Fairness is often a core value in relationships, and it is hard to foresee how our understanding of it might change. There’s so much to organize and orchestrate, figuring out what you need to buy and what you definitely do not need to buy, learning to change a diaper while your baby tries to learn to turn around, preventing your baby from killing itself while not dying from a lack of sleep yourself, celebrating first burps, wiggles, and rolls while also taking photos and not sharing too many of them. For us, luckily, my own background as a facilitator and Anna’s as a lady boss provides a lot of experience in managing all that – and our love helps to plaster over the inevitable FAFOs and misunderstandings. I think communication is paramount and I wonder how couples did it Back When Men Didn’t Talk. It’s easy to feel that your partner is unfair to you. You are doing so much after all! And they don’t even see it! Yet probably, they do too and you don’t see it either.

What‘s behind this mystery is that the whole equation of fairness shifts. One way social scientists look at relationships is by the exchanges you have. What you want and what you give and what you get and so on. Good relationships from this point of view are those with many, fair exchanges—where what’s good and fair depends on each individual, mind you. It is certainly a simplifying perspective, but also a powerful one, given how central exchanges are to much of our lives. Looking at partnerships and parenting from this angle, I think that love ultimately breaks that logic, though. I understand love not as the pinnacle in exchanging more, but rather as not caring about the exchanges as exchanges. Two people can love each other without giving or getting much. Love then means that you are willing to ignore questions of fairness.

For us, I personally believe it helped a lot in the beginning to give each other a lot of leeway; to be willing to give without getting back, acknowledging that we might not fully understand yet what the other does for us, trusting that if they don’t it’ll be fine anyway. (All between the two of us. The baby doesn’t care about logic of fair exchanges anyway!) Yet if this alone sounds too selfless to you, you are right. The risk of this approach is that it mirrors too much more traditional ideas of fatherhood as a sacrifice, and that you then slide along the slippery slope of seeing yourself as a guardian towards behaving like a patriarch. There is hence a second part to it.

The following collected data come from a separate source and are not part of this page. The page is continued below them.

Lemma handles_size l m : table_is l m -> base.size m = length (handles l).
Proof.
  intros [Hk _ Hd]. rewrite <- (size_dom (D := gset Z)). replace (dom m) with (list_to_set (C := gset Z) (handles l)); [by apply size_list_to_set|]. apply leibniz_equiv. intros h. rewrite elem_of_list_to_set, elem_of_dom. split.
  - intros Hh. apply in_handles in Hh as (x & Hx & <-). exists x. by apply Hk.
  - intros [x Hx]. apply Hk in Hx as [Hx <-]. by apply handle_in.
Qed.
Lemma handles_length l : (length (handles l) <= length l)%nat.
Proof. induction l as [|[x|] l IH]; [done| |]; [change (handles (Some x :: l)) with (s_ipfHandle x :: handles l)|change (handles (None :: l)) with (handles l)]; cbn [length]; lia. Qed.
Lemma slot_left l : (length (handles l) <? length l)%nat = true <-> exists k, fst <$> list_find (fun x => x = None) l = Some k /\ l !! k = Some None.
Proof.
  induction l as [|[x|] l IH]; cbn -[Nat.ltb list_find handles].
  - split; [done|by intros (? & ? & ?)].
  - change (handles (Some x :: l)) with (s_ipfHandle x :: handles l). cbn [length list_find]. rewrite decide_False by done. change (S (length (handles l)) <? S (length l))%nat with (length (handles l) <? length l)%nat. rewrite IH.
    split; intros (k & E & Hk); [exists (S k); destruct (list_find _ l) as [[? ?]|]; [|done]; cbn in *; by simplify_eq|]. destruct (list_find _ l) as [[k' ?]|]; cbn in *; [|done]. simplify_eq. by exists k'.
  - change (handles (None :: l)) with (handles l). cbn [length list_find]. rewrite decide_True by done. split; [intros _; by exists O|intros _]. apply Nat.ltb_lt, Nat.lt_succ_r, handles_length.
Qed.

(** Writing to one session, and taking it out. *)
Lemma update_table l m h f : table_is l m -> (forall x, s_ipfHandle (f x) = s_ipfHandle x) ->
  table_is (map (option_map (fun x => if s_ipfHandle x =? h then f x else x)) l) (alter f h m).
Proof.
  intros [Hk Hv Hd] Hf. set (g := fun x => if s_ipfHandle x =? h then f x else x). assert (Hg : forall x, s_ipfHandle (g x) = s_ipfHandle x) by (intros x; unfold g; by destruct (_ =? _)).
  assert (Hin : forall y, Some y ∈ map (option_map g) l <-> exists x, Some x ∈ l /\ y = g x).
  { intros y. rewrite list_elem_of_In, in_map_iff. split; [intros ([x|] & E & Hx); [|done]; injection E as <-; exists x; by rewrite list_elem_of_In|]. intros (x & Hx & ->). exists (Some x). by rewrite <- list_elem_of_In. }
  split.
  - intros k y. unfold known. rewrite Hin, lookup_alter_Some. split.
    + intros [(-> & x & Hx & ->)|[Hne Hy]]; [apply Hk in Hx as [Hx <-]|apply Hk in Hy as [Hy <-]].
      * rewrite Hf. split; [|done]. exists x. unfold g. by rewrite Z.eqb_refl.
      * split; [|done]. exists y. unfold g. rewrite (proj2 (Z.eqb_neq _ _)) by congruence. done.
    + intros [(x & Hx & ->) Hh]. rewrite Hg in Hh. unfold g. destruct (Z.eqb_spec (s_ipfHandle x) h) as [E|E]; [left|right]; (split; [congruence|]).
      * exists x. split; [|done]. apply Hk. split; [done|congruence].
      * by apply Hk.
  - intros y Hy. apply Hin in Hy as (x & Hx & ->). rewrite Hg. by apply Hv.
  - replace (handles (map (option_map g) l)) with (handles l); [done|]. clear -Hg. induction l as [|[x|] l IH]; [done| |done]. change (handles (map (option_map g) (Some x :: l))) with (s_ipfHandle (g x) :: handles (map (option_map g) l)). by rewrite Hg, <- IH.
Qed.
Lemma delete_table l m h : table_is l m -> table_is (map (fun x => match x with Some x => if s_ipfHandle x =? h then None else Some x | None => None end) l) (delete h m).
Proof.
  intros [Hk Hv Hd]. set (g := fun o : option Session => match o with Some x => if s_ipfHandle x =? h then None else Some x | None => None end).
  assert (Hin : forall y, Some y ∈ map g l <-> Some y ∈ l /\ s_ipfHandle y <> h).
  { intros y. rewrite !list_elem_of_In, in_map_iff. unfold g. split.
    - intros ([x|] & E & Hx); [|done]. destruct (Z.eqb_spec (s_ipfHandle x) h); [done|]. by simplify_eq.
    - intros [Hy Hne]. exists (Some y). by rewrite (proj2 (Z.eqb_neq _ _)). }
  split.
  - intros k y. unfold known. rewrite Hin, lookup_delete_Some, Hk. unfold known. split; [intros (? & ? & ?)|intros ((? & ?) & ?)]; split_and!; congruence.
  - intros y Hy. apply Hin in Hy as [Hy _]. by apply Hv.
  - clear -Hd. induction l as [|[x|] l IH]; [done| |by apply IH]. change (handles (Some x :: l)) with (s_ipfHandle x :: handles l) in Hd. apply NoDup_cons in Hd as [Hx Hd]. cbn [map g]. unfold g at 1. destruct (_ =? h); [by apply IH|].
    apply NoDup_cons. split; [|by apply IH]. intros Hy. apply Hx. apply in_handles in Hy as (y & Hy & <-). apply list_elem_of_In, in_map_iff in Hy as ([z|] & E & Hz); [|done]. unfold g in E. destruct (_ =? h); [done|]. injection E as <-. apply handle_in. by apply list_elem_of_In.
Qed.
Lemma deleted_again (m : gmap Z Session) h f : delete h (alter f h m) = delete h m.
Proof. apply map_eq. intros k. destruct (decide (k = h)) as [->|Hne]; [by rewrite !lookup_delete_eq|]. by rewrite !lookup_delete_ne, lookup_alter_ne by done. Qed.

Not keeping a score is important. But so is to build a language about your needs and your ways of giving—and to use it a lot. It‘s what “setting boundaries” and “love languages” in therapy-speak wants to get at, only that general self-help advice is not only often cringe-worthy but also necessarily misses a lot of nuances. Between giving what you can and asking for what you need, defaulting to gratefulness instead of keeping score then makes many things a lot easier. It’s more fun for both of you to see your partner’s grocery run as a gift worth thanking them for, rather than simply their duty. Also because it might actually have been yours to do, this time. This way, love allows you to transcend keeping score. “Nice to have if you have it,” you might say. Yet maybe aspiring to overcome fairness like this does not require love as much as it is what love actually is. Love, after all, is actually a verb more than a noun.